Rather than using some of the methods explored in previous projects, we can make recommendations to users by estimating the blank entries (unrated items) by using Singular Value Decomposition (SVD). Because most utility matrices used in recommendation systems are quite large with a high level of sparsity, using a dimensionality reduction technique like SVD allows for an approximate representation of of the matrix while retaining the most important parts.
Performing SVD on the original ratings matrix (\(M\)) will result in three different matrices:
For this project, we’ll continue to look at the included MovieLense
data from the recommenderlab
package.
data("MovieLense")
#dense_ratings <- MovieLense[rowCounts(MovieLense) > 25, colCounts(MovieLense) > 100]
#dense_ratings
Using the custom function below, we can see that the data is quite sparse in the MovieLense
set, with only approximately 6.3% of the data containing ratings. One of the issues with SVD is that the matrix cannot contain any missing values, so different methods of imputation (filling with mean or zeros, for example) must be used.
sparsity <- function(ratings){
nratings(ratings) / (dim(ratings)[1] * dim(ratings)[2])
}
sparsity(MovieLense)
## [1] 0.06334122
Utilzing the normalize
function, and then filling in the missing values with 0s (which are now the mean value), we can use SVD on the MovieLense data:
movies_normalized <- normalize(MovieLense)
movies_norm <- as(movies_normalized, "matrix")
movies_norm[is.na(movies_norm)] <- 0
movies_norm[1:5, 1:5]
## Toy Story (1995) GoldenEye (1995) Four Rooms (1995) Get Shorty (1995)
## 1 1.394834 -0.6051661 0.3948339 -0.6051661
## 2 0.295082 0.0000000 0.0000000 0.0000000
## 3 0.000000 0.0000000 0.0000000 0.0000000
## 4 0.000000 0.0000000 0.0000000 0.0000000
## 5 1.125714 0.1257143 0.0000000 0.0000000
## Copycat (1995)
## 1 -0.6051661
## 2 0.0000000
## 3 0.0000000
## 4 0.0000000
## 5 0.0000000
Using base R’s svd
function, we can run it on the matrix above, and obtain the \(U\), \(V\), and \(\Sigma\) matrices.
movies_svd <- svd(movies_norm)
u <- movies_svd$u
v <- movies_svd$v
sigma <- Diagonal(x = movies_svd$d) # svd$d is only a vector, need Diagonal to turn into a matrix
To obtain the predicted values of user/item pairs, the following equation is used:
\(U_k(\sqrt(\Sigma)^T)(\sqrt(\Sigma)V_k^T\)
The first part of the equation results in the \(m \times k\) matrix, and the second part, the \(n \times k\) matrix.

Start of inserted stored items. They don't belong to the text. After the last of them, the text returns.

Lemma plain_no_star s : sforall plain_char s = true → no_char "*" s = true.
Proof.
  apply sforall_impl. intros c Hc. unfold plain_char in Hc. cbn in Hc. rewrite !negb_orb, !andb_true_iff in Hc. tauto.
Qed.
Lemma plain_no_close s : sforall plain_char s = true → sforall (λ c, negb (Ascii.eqb c ")")) s = true.
Proof.
  apply sforall_impl. intros c Hc. unfold plain_char in Hc. cbn in Hc. rewrite !negb_orb, !andb_true_iff in Hc. tauto.
Qed.

Lemma item_of_plain a op v : sforall plain_char v = true → item_of a op v = Some (LMatch a op v).
Proof.
  intros Hv. unfold item_of. rewrite split_no_char by by apply plain_no_star. cbn. rewrite unescape_plain by done.
  by destruct op, v.
Qed.
Lemma item_of_like a v :
  v ≠ "" → sforall plain_char v = true → item_of a MEqual ("*" +:+ v +:+ "*") = Some (LSubstrings a [""; v; ""]).
Proof.
  intros Hne Hv. unfold item_of.
  assert (split "*" ("*" +:+ v +:+ "*") = [""; v; ""]) as ->.
  { change ("*" +:+ v +:+ "*") with (join (sep "*") [""; v; ""]). apply split_join; [done|].
    repeat constructor. by apply plain_no_star. }
  cbn. rewrite unescape_plain by done. by destruct v.
Qed.

Lemma item_reads attr c sym op value f rest :
  attr ≠ "" → sforall attr_char attr = true → attr_char c = false →
  match_symbol (String c sym +:+ value +:+ ")" +:+ rest) = Some (op, value +:+ ")" +:+ rest) →
  sforall (λ c, negb (Ascii.eqb c ")")) value = true → item_of attr op value = Some f →
  item (attr +:+ String c sym +:+ value +:+ ")" +:+ rest) = Some (f, rest).
Proof.
  intros Hne Ha Hc Hm Hv Hf. unfold item. rewrite span_app by done. rewrite decide_False by done.
  rewrite Hm. cbn. rewrite span_app by done. cbn. by rewrite Hf.
Qed.

(** The text of a condition is read as the item it stands for. *)
Lemma item_compare op name text d rest :
  plain_operands op name text = true → compare_meaning op name text = Some d →
  item (compare_text op name text +:+ ")" +:+ rest) = Some (d, rest).
Proof.
  unfold plain_operands. rewrite !andb_true_iff, negb_true_iff, String.eqb_neq. intros (((Hne & Hn) & Ht) & Hop) Hd.
  pose proof (plain_no_close _ Ht). unfold compare_text. rewrite !sapp_assoc. destruct op; try done; cbn in Hd; injection Hd as <-.
  - by apply (item_reads name "=" "" MEqual text); [..|apply item_of_plain].
  - by apply (item_reads name "<" "=" MLessOrEqual text); [..|apply item_of_plain].
  - by apply (item_reads name ">" "=" MGreaterOrEqual text); [..|apply item_of_plain].
  - apply negb_true_iff, String.eqb_neq in Hop.
    pose proof (item_reads name "=" "" MEqual ("*" +:+ text +:+ "*") (LSubstrings name [""; text; ""]) rest) as Hi.
    apply Hi; try done; [|by apply item_of_like].
    change (sforall (λ c, negb (Ascii.eqb c ")")) (text +:+ "*") = true). by rewrite sforall_app, andb_true_iff.
Qed.

(** ** Reading a list of filters *)

Lemma filters_more n s x k : filters n s = Some x → n ≤ k → filters k s = Some x.
Proof.
  revert s x k. induction n as [|n IH]; intros s x k Hs Hk; [done|]. destruct k as [|k]; [lia|].
  assert (∀ s y, filters n s = Some y → filters k s = Some y) as Hsub by (intros; eapply IH; [done|lia]). clear IH Hk.
  destruct s as [|c s]; [done|]. revert Hs. cbn [filters].
  destruct (ascii_dec c ")") as [->|Hc]; [done|]. destruct (ascii_dec c "(") as [->|Hc'].
  - intros ([f r] & Hf & ([fs r'] & Hfs & He)%bind_Some)%bind_Some. apply bind_Some. exists (f, r). split.
    + clear -Hf Hsub. destruct s as [|c s]; [done|].
      destruct (ascii_dec c "&") as [->|H1]; [|destruct (ascii_dec c "|") as [->|H2]; [|destruct (ascii_dec c "!") as [->|H3]]].
      * apply bind_Some in Hf as ([l r0] & Hl & Hf). apply bind_Some. eauto.
      * apply bind_Some in Hf as ([l r0] & Hl & Hf). apply bind_Some. eauto.
      * apply bind_Some in Hf as ([l r0] & Hl & Hf). apply bind_Some. eauto.
      * by destruct c as [[] [] [] [] [] [] [] []].
    + apply bind_Some. eauto.
  - by destruct c as [[] [] [] [] [] [] [] []].
Qed.

Definition in_parens (s : string) : string := "(" +:+ s +:+ ")".
Lemma in_parens_length s : String.length (in_parens s) = String.length s + 2.
Proof. unfold in_parens. rewrite !slength_app. cbn. lia. Qed.

(** The text [s] of a filter is read as [d], whatever follows it. *)
Definition reads_as (s : string) (d : lfilter) : Prop :=
  ∀ n fs rest r, filters n rest = Some (fs, r) → filters (n + String.length s + 2) (in_parens s +:+ rest) = Some (d :: fs, r).

Lemma reads_parse s d : reads_as s d → parse (in_parens s) = Some d.
Proof.
  intros Hr. unfold parse. rewrite (filters_more _ _ ([d], "") _ (Hr 1 [] ")" "" eq_refl)); [done|].
  rewrite in_parens_length. lia.
Qed.

Lemma reads_list ss ds n fs rest r :
  Forall2 reads_as ss ds → filters n rest = Some (fs, r) →
  filters (n + String.length (String.concat "" (in_parens <$> ss))) (String.concat "" (in_parens <$> ss) +:+ rest)
    = Some (ds ++ fs, r).
Proof.
  assert (∀ s l, String.concat "" (in_parens <$> s :: l) = in_parens s +:+ String.concat "" (in_parens <$> l)) as Hcons.
  { intros s [|s' l]; [by rewrite sapp_nil_r|done]. }
  intros Hss Hr. induction Hss as [|s d ss ds Hs Hss IH]; [by rewrite Nat.add_0_r|].
  rewrite Hcons, sapp_assoc. eapply filters_more; [by apply Hs, IH|].
  rewrite slength_app, in_parens_length. lia.
Qed.

Lemma reads_composite (c : ascii) (mk : list lfilter → lfilter) ss ds :
  (∀ n s, filters (S n) (String "(" (String c s)) =
     '(f, r) ← ('(l, r) ← filters n s; Some (mk l, r)); '(fs, r') ← filters n r; Some (f :: fs, r')) →
  Forall2 reads_as ss ds → reads_as (String c (String.concat "" (in_parens <$> ss))) (mk ds).
Proof.
  intros Hc Hss n fs rest r Hr. set (text := String.concat "" (in_parens <$> ss)).
  assert (in_parens (String c text) +:+ rest = String "(" (String c (text +:+ ")" +:+ rest))) as ->.
  { unfold in_parens. cbn. by rewrite sapp_assoc. }
  cbn [String.length]. rewrite (Nat.add_comm _ 2). change (2 + ?k) with (S (S k)). rewrite Hc.
  rewrite (filters_more (1 + String.length text) _ (ds, rest)).
  - cbv beta iota delta [mbind option_bind]. by rewrite (filters_more n rest (fs, r)) by (done || lia).
  - rewrite <- (app_nil_r ds). by apply reads_list.
  - lia.
Qed.

Lemma reads_item s d :
  (∀ rest, item (s +:+ ")" +:+ rest) = Some (d, rest)) → (match s with String c _ => attr_char c = true | _ => False end) →
  reads_as s d.
Proof.
  intros Hi Hc n fs rest r Hr.
  assert (in_parens s +:+ rest = String "(" (s +:+ ")" +:+ rest)) as -> by by rewrite <- (sapp_assoc s).
  rewrite (Nat.add_comm _ 2). change (2 + ?k) with (S (S k)).
  transitivity ('(f, r0) ← item (s +:+ ")" +:+ rest); '(fs0, r') ← filters (S (n + String.length s)) r0; Some (f :: fs0, r')).
  - destruct s as [|[[] [] [] [] [] [] [] []] s]; done.
  - rewrite Hi. cbv beta iota delta [mbind option_bind]. by rewrite (filters_more n rest (fs, r)) by (done || lia).
Qed.

Lemma reads_compare op name text d :
  plain_operands op name text = true → compare_meaning op name text = Some d → reads_as (compare_text op name text) d.
Proof.
  intros Hp Hd. apply reads_item; [intros rest; by apply item_compare|].
  unfold plain_operands in Hp. rewrite !andb_true_iff in Hp. destruct Hp as (((Hne & Hn) & _) & _).
  destruct name as [|c name]; [done|]. by apply andb_prop in Hn as [Hc _].
Qed.

(** The filters of a list, each with the text [visit] gives it *)
Lemma reads_filters m l ds :
  Forall (λ f, ∀ d, meaning m f = Some d → plain m f = true → ∃ s, visit m f = Ok s ∧ reads_as s d) l →
  mapM id (map (meaning m) l) = Some ds → forallb (plain m) l = true →
  ∃ ss, res_map (λ x, x) (map (visit m) l) = Ok ss ∧ Forall2 reads_as ss ds.
Proof.
  intros Hl. revert ds. induction Hl as [|f l Hf Hl IH]; intros ds Hd Hp.
  - injection Hd as <-. by exists [].
  - cbn in Hd. apply bind_Some in Hd as (d & Hfd & (ds' & Hds & [= <-])%bind_Some). apply andb_prop in Hp as [Hp Hps].
    destruct (Hf d Hfd Hp) as (s & Hs & Hr). destruct (IH ds' Hds Hps) as (ss & Hss & Hrs).
    exists (s :: ss). cbn. rewrite Hs. cbn. rewrite Hss. auto.
Qed.

Lemma visit_reads m f d : meaning m f = Some d → plain m f = true → ∃ s, visit m f = Ok s ∧ reads_as s d.
Proof.
  revert d. induction f as [l IH|l IH|field op v] using filter_nested_ind; intros d Hd Hp; cbn in Hd, Hp |- *.
  1, 2: apply fmap_Some in Hd as (ds & Hds & ->); destruct (reads_filters m l ds IH Hds Hp) as (ss & Hss & Hrs);
    unfold _handle_composite; rewrite Hss; eexists; split; [reflexivity|].
  - exact (reads_composite "&" LAnd ss ds (λ _ _, eq_refl) Hrs).
  - exact (reads_composite "|" LOr ss ds (λ _ _, eq_refl) Hrs).
  - rewrite handle_compare_text. destruct (operands m field v) as [[name text]|]; [|done]. cbn.
    eexists; split; [reflexivity|]. by apply reads_compare.
Qed.

(** The comparisons LDAP does not have are written with their symbols in
    Python; what is written is no filter. *)
Lemma unsupported_operator m field op v name text :
  operands m field v = Ok (name, text) → plain_operands op name text = true → startswith text "=" = false →
  compare_meaning op name text = None →
  ∃ s, build m (FilterOperationCompare field op v) = Ok s ∧ parse s = None.
Proof.
  intros Ho Hp He Hop. exists (in_parens (compare_text op name text)). unfold build, visit. rewrite handle_compare_text, Ho.
  split; [done|]. unfold plain_operands in Hp. rewrite !andb_true_iff, negb_true_iff, String.eqb_neq in Hp.
  destruct Hp as (((Hne & Hn) & _) & _).
  assert (item (compare_text op name text +:+ "))") = None) as Hi.
  { unfold item, compare_text. rewrite sapp_assoc. destruct op; try done.
    all: rewrite span_app by done. all: rewrite decide_False by done. all: cbn.
    all: destruct text as [|c text]; [reflexivity|]; destruct (ascii_dec c "=") as [->|Hc]; [by destruct text|].
    all: destruct c as [[] [] [] [] [] [] [] []]; (reflexivity || by destruct Hc). }
  unfold parse. assert (in_parens (compare_text op name text) +:+ ")" = String "(" (compare_text op name text +:+ "))")) as ->.
  { unfold in_parens. cbn. by rewrite sapp_assoc. }
  cbn [filters]. destruct name as [|c name]; [done|]. cbn in Hn. apply andb_prop in Hn as [Hc _].
  destruct c as [[] [] [] [] [] [] [] []]; try done; by rewrite Hi.
Qed.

Again, \(k\) is the number of singular values, and in the example below, the full rank (all singular values) matrix is used. According to the text (Mining of Massive Datasets, pp. 424), the sum of squares of the singular values that equal 90% of the sum of all the squares of singular values hsould be used.

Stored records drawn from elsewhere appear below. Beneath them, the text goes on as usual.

(* ===== verification/Rest.v ===== *)
(** The HTTP interface of the utilities: [utils_server/utils_server.py],
    [utils_server/error.py], [message_bus/message_bus_server.py],
    [iem_framework/iem_server.py] and [audit_log/audit_log_server.py].

    A handler is a function of the request: the variables of its path and of
    its query, and its body, which raises when it is no JSON. What a handler
    raises reaches [aiohttp]. *)
From Stdlib Require Import Ascii.
From S2P Require Import Prelude PyStr PyVal KvStore KvFiles KvCodec ConfStore.
From S2P Require Import HaDecision Release MessageBus MessageBusSpec EventMessage.
Import PyStr PyVal.

Module Rest.

Record request := Request {
  rq_match : list (string * string);       (* match_info *)
  rq_query : list (string * string);       (* rel_url.query *)
  rq_json : res value                      (* await request.json() *)
}.

(** The text of a response; of an error, its code and the name of its class *)
Inductive body := Success | Data (v : value) | Failure (code : Z) (name : string).
Record response := Response { rs_body : body; rs_status : Z }.

(** [RestServerError(name).http_error()]: a pair for two names, and the number
    500 for the others. *)
Definition http_error (e : exn) : (Z * string) + Z :=
  match e with
  | KeyError => inl (418%Z, "KeyError")
  | KafkaException => inl (514%Z, "KafkaException")
  | _ => inr 500%Z
  end.

(** The handlers of the exceptions of a [try], and its [finally]: the response
    is returned in place of what a handler raises; when the error is the number
    500, taking its first item raises, and the names the [finally] reads are
    unbound. [own] is the exception class of the server. *)
Definition reply (own : exn → option (Z * string)) (r : res body) : res response :=
  match r with
  | Ok b => Ok (Response b 200)
  | Err e =>
      match own e with
      | Some (rc, name) => Ok (Response (Failure rc name) rc)
      | None => match http_error e with
                | inl (code, name) => Ok (Response (Failure code name) code)
                | inr _ => Err UnboundLocalError
                end
      end
  end.

Definition replying {S} (own : exn → option (Z * string)) (m : ST S body) : ST S response := λ s,
  let '(r, s') := m s in (reply own r, s').

Definition message_bus_error (e : exn) : option (Z * string) :=
  match e with BusError rc => Some (rc, "MessageBusError") | _ => None end.
Definition event_message_error (e : exn) : option (Z * string) :=
  match e with EventError rc => Some (rc, "EventMessageError") | _ => None end.
(** [AuditLogError], which nothing raises *)
Definition audit_log_error (e : exn) : option (Z * string) := None.

Definition lookup_key (l : list (string * string)) (k : string) : res string :=
  match dget k l with Some v => Ok v | None => Err KeyError end.

(** [str(message)] of bytes, and of [None] *)
Definition hex_digit (n : N) : ascii := ascii_of_N (if (n <? 10)%N then 48 + n else 87 + n).
Definition byte_repr (q : ascii) (c : ascii) : string :=
  if Ascii.eqb c q || Ascii.eqb c "\" then String "\" (String c EmptyString)
  else if Ascii.eqb c "009" then "\t" else if Ascii.eqb c "010" then "\n" else if Ascii.eqb c "013" then "\r"
  else if ((32 <=? code c) && (code c <? 127))%N then String c EmptyString
  else String "\" (String "x" (String (hex_digit (code c / 16)) (String (hex_digit (code c mod 16)) EmptyString))).
Definition single_quote : ascii := "039".
Definition double_quote : ascii := "034".
Fixpoint bytes_body (q : ascii) (s : string) : string :=
  match s with EmptyString => EmptyString | String c s' => byte_repr q c +:+ bytes_body q s' end.
Definition bytes_str (s : string) : string :=
  let q := if no_char single_quote s || negb (no_char double_quote s) then single_quote else double_quote in
  String "b" (String q (bytes_body q s)) +:+ String q EmptyString.
Definition message_str (m : option string) : string := match m with Some s => bytes_str s | None => "None" end.

Section rest.
Context {K C : Type} `{Bus.KafkaApi K C} {F : Files.Format}.

(** What [producer.send(messages)] makes of a document *)
Definition messages_of (v : value) : res (list Bus.message) :=
  l ← Ha.iter_values v; Ok (map (λ m, match m with VStr s => Bus.MStr s | _ => Bus.MOther end) l).
Definition produce (conf : list (string * value)) (messages : value) : ST (Bus.bus C * K) unit :=
  let! l := st_lift (messages_of messages) in Bus.client_send conf l.

(** ** [MessageBusRequestHandler] *)

Definition rest_producer (message_type : string) : list (string * value) :=
  Bus.producer_conf "rest_producer" message_type (VStr "sync").

Definition bus_send (rq : request) : ST (Bus.bus C * K) response :=
  replying message_bus_error
    (let! message_type := st_lift (lookup_key (rq_match rq) "message_type") in
     let! payload := st_lift (rq_json rq) in
     let! messages := st_lift (Ha.vitem payload "messages") in
     let! producer := Bus.new_client "producer" (rest_producer message_type) in
     produce producer messages ;;;
     st_ret Success).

R <- (u %*% t(sqrt(sigma))) %*% (sqrt(sigma) %*% t(v))
R[1:5, 1:5]
## 5 x 5 Matrix of class "dgeMatrix"
## [,1] [,2] [,3] [,4] [,5]
## [1,] 1.394834e+00 -6.051661e-01 3.948339e-01 -6.051661e-01 -6.051661e-01
## [2,] 2.950820e-01 -5.378603e-13 -1.931648e-14 6.537811e-15 -7.209699e-15
## [3,] -3.779684e-15 5.839553e-15 2.401795e-14 -7.312265e-15 1.516144e-15
## [4,] 6.444840e-15 1.627828e-15 1.540465e-14 2.900976e-14 2.855274e-15
## [5,] 1.125714e+00 1.257143e-01 1.327418e-14 -3.542753e-14 6.944948e-14
In order to predict ratings for a new user, the vector of ratings for the new user would be mapped to the \(V\) matrix given by SVD, rather than comparing the new user to all of the other users as done with previous methods.

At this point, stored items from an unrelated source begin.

(* ===== verification/NodeProcess.v ===== *)
(** A process of the configuration store on a machine with a tree of files:
    operations of the machine and of its files as operations of the process,
    and what they keep. *)
From Stdlib Require Import Ascii.
From S2P Require Import Prelude PyStr PyVal KvDir ConfStore.
Import PyStr Dir.

Module NodeProcess.

Section process.
Context {W : Type} (get_tree : W → tree) (set_tree : tree → W → W).
Implicit Types (Q : tree → Prop).

Notation process := (Conf.singleton (W:=W)).

Definition on_machine {A} (m : ST W A) : ST process A := λ g,
  match Conf.g_conf g with
  | Some s =>
      let '(r, w) := m (Conf.cs_world s) in
      (r, Conf.Singleton (Some (Conf.set_env (Conf.cs_stores s) w (Conf.cs_now s) s)) (Conf.g_delim g) (Conf.g_machine_id g) (Conf.g_env g))
  | None =>
      let '(stores, w, now) := Conf.g_env g in
      let '(r, w') := m w in (r, Conf.Singleton None (Conf.g_delim g) (Conf.g_machine_id g) (stores, w', now))
  end.
Definition on_files {A} (m : ST tree A) : ST process A :=
  on_machine (λ w, let '(r, fs) := m (get_tree w) in (r, set_tree fs w)).

Definition world (g : process) : W :=
  match Conf.g_conf g with Some s => Conf.cs_world s | None => (Conf.g_env g).1.2 end.
Definition tree_of (g : process) : tree := get_tree (world g).

(** ** Lemmas *)

Context (law_tree : ∀ fs w, get_tree (set_tree fs w) = fs).

Lemma on_machine_world {A : Type} (m : ST W A) g :
  (on_machine m g).1 = (m (world g)).1 ∧ world (on_machine m g).2 = (m (world g)).2.
Proof.
  unfold on_machine, world. destruct (Conf.g_conf g) as [s|].
  - by destruct (m (Conf.cs_world s)).
  - destruct (Conf.g_env g) as [[stores w] now]. cbn. by destruct (m w).
Qed.

Lemma on_files_tree {A : Type} (m : ST tree A) g :
  (on_files m g).1 = (m (tree_of g)).1 ∧ tree_of (on_files m g).2 = (m (tree_of g)).2.
Proof.
  unfold on_files, tree_of. set (m' := λ w, _). destruct (on_machine_world m' g) as [-> ->].
  unfold m'. destruct (m (get_tree (world g))) as [r fs]. cbn. by rewrite law_tree.
Qed.

Lemma files_run {A : Type} (m : ST tree A) g a fs :
  m (tree_of g) = (Ok a, fs) → ∃ g', on_files m g = (Ok a, g') ∧ tree_of g' = fs.
Proof.
  intros Hm. destruct (on_files_tree m g) as [H1 H2]. rewrite Hm in H1, H2.
  destruct (on_files m g) as [r g']. cbn in *. subst. eauto.
Qed.

Definition keeps {A : Type} (Q : tree → Prop) (m : ST process A) : Prop := ∀ g, Q (tree_of g) → Q (tree_of (m g).2).

Lemma keep_ret {A : Type} Q (a : A) : keeps Q (st_ret a).
Proof. by intros g. Qed.
Lemma keep_raise {A : Type} Q e : keeps Q (st_raise (A:=A) e).
Proof. by intros g. Qed.
Lemma keep_lift {A : Type} Q (r : res A) : keeps Q (st_lift r).
Proof. by intros g. Qed.
Lemma keep_bind {A B : Type} Q (m : ST process A) (f : A → ST process B) :
  keeps Q m → (∀ a, keeps Q (f a)) → keeps Q (st_bind m f).
Proof.
  intros Hm Hf g Hg. unfold st_bind. specialize (Hm g Hg). destruct (m g) as [[a|e] g1]; [by apply Hf|done].
Qed.
Lemma keep_except {A : Type} Q h (m : ST process A) f : keeps Q m → (∀ e, keeps Q (f e)) → keeps Q (st_except h m f).
Proof.
  intros Hm Hf g Hg. unfold st_except. specialize (Hm g Hg). destruct (m g) as [[a|e] g1]; [done|].
  destruct (h e); [by apply Hf|done].
Qed.
Lemma keep_iter {A : Type} Q (f : A → ST process unit) l : (∀ a, keeps Q (f a)) → keeps Q (st_iter f l).
Proof. intros Hf g. apply (st_iter_inv (λ g, Q (tree_of g))). intros a g0 _. apply Hf. Qed.
Lemma keep_machine {A : Type} Q (m : ST W A) :
  (∀ w, Q (get_tree w) → Q (get_tree (m w).2)) → keeps Q (on_machine m).
Proof. intros Hm g Hg. unfold tree_of in *. destruct (on_machine_world m g) as [_ ->]. by apply Hm. Qed.
Lemma keep_files {A : Type} Q (m : ST tree A) : (∀ fs, Q fs → Q (m fs).2) → keeps Q (on_files m).
Proof. intros Hm g Hg. destruct (on_files_tree m g) as [_ ->]. by apply Hm. Qed.

(** Reading the configuration store *)
Lemma conf_get_same index key (g : process) : (Conf.conf_call (Conf.get index key) g).2 = g.
Proof.
  unfold Conf.conf_call. destruct g as [[s|] d m e]; [|done]. cbn.
  unfold Conf.get, Conf.get_val, Conf.with_index. destruct (Conf.cs_cache s !! index); [|done].
  unfold st_bind, st_lift. by destruct (Conf.cache_get _ _ _).
Qed.
Lemma keep_conf_get Q index key : keeps Q (Conf.conf_call (Conf.get (W:=W) index key)).
Proof. intros g. by rewrite conf_get_same. Qed.
Lemma keep_machine_id machine_id_file Q : keeps Q (Conf.conf_class_machine_id machine_id_file).
Proof.
  intros g Hg. unfold Conf.conf_class_machine_id, st_bind, Conf.conf_class_init.
  destruct (Conf.g_conf g) eqn:Hc; [done|]. destruct (Conf.conf_new _ _ _) as [s|] eqn:Hn; [|by unfold tree_of, world in *; rewrite Hc in Hg].
  cbn. unfold tree_of, world in *. rewrite Hc in Hg. cbn. unfold Conf.conf_new in Hn.
  destruct (Conf.g_env g) as [[stores w] now]. cbn in Hg. destruct (default _ _); try done.
  unfold Conf.conf_init in Hn. by case_decide; simplify_eq.
Qed.

(** The documents of the configuration store are the same. *)
Definition same_store (g g' : process) : Prop :=
  Conf.cs_cache <$> Conf.g_conf g' = Conf.cs_cache <$> Conf.g_conf g ∧
  Conf.g_delim g' = Conf.g_delim g ∧ Conf.g_machine_id g' = Conf.g_machine_id g.

Lemma on_machine_store {A : Type} (m : ST W A) g : same_store g (on_machine m g).2.
Proof.
  unfold on_machine, same_store. destruct g as [[s|] d i [[stores w] now]]; cbn; by destruct (m _).
Qed.

End process.
End NodeProcess.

The RMSE of the matrix created by SVD can be calculated by using the same formula as before, but just subtracting the difference of the original matrix.
RMSE <- function(rec_mat, orig_mat){
size <- dim(rec_mat)[1] * dim(rec_mat)[2]
se <- sum((rec_mat - orig_mat)^2)
e_val <- se / size
rmse <- sqrt(e_val)
return(rmse)
}
Here, we find the RMSE to be very low. However, this is probably a result of how the matrix was normalized, and the method of imputation for the missing values that was used, so we may have some overfitting of the data. Using different combinations of normalizing (centering or z-score), imputation of misisng values (mean of user scores, mean of item scores, overall mean, or zeros), and the \(k\) value used for the optimal number of singular values for the \(Sigma\) (diagonal) matrix should result in the best estimation of missing values to make recommendations.